## Provided records
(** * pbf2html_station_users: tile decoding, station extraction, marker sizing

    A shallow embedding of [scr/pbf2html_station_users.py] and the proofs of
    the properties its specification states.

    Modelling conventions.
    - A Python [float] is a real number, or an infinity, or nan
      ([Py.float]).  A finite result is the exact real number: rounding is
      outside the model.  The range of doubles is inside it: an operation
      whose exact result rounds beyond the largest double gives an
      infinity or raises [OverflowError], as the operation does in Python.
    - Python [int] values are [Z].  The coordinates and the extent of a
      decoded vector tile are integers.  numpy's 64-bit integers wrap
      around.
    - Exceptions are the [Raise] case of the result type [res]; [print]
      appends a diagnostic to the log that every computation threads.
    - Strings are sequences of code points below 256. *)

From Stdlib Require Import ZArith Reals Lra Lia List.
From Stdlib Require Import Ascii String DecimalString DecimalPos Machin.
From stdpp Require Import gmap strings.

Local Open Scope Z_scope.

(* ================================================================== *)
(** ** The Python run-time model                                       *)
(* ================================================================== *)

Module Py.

## Your goal
Once the line containing "(** ** The Python" has been retyped, stop. Begin at the first line of the material and reproduce every line up to it exactly.

## Exercise answer
(** * pbf2html_station_users: tile decoding, station extraction, marker sizing

    A shallow embedding of [scr/pbf2html_station_users.py] and the proofs of
    the properties its specification states.

    Modelling conventions.
    - A Python [float] is a real number, or an infinity, or nan
      ([Py.float]).  A finite result is the exact real number: rounding is
      outside the model.  The range of doubles is inside it: an operation
      whose exact result rounds beyond the largest double gives an
      infinity or raises [OverflowError], as the operation does in Python.
    - Python [int] values are [Z].  The coordinates and the extent of a
      decoded vector tile are integers.  numpy's 64-bit integers wrap
      around.
    - Exceptions are the [Raise] case of the result type [res]; [print]
      appends a diagnostic to the log that every computation threads.
    - Strings are sequences of code points below 256. *)

From Stdlib Require Import ZArith Reals Lra Lia List.
From Stdlib Require Import Ascii String DecimalString DecimalPos Machin.
From stdpp Require Import gmap strings.

Local Open Scope Z_scope.

(* ================================================================== *)
(** ** The Python run-time model                                       *)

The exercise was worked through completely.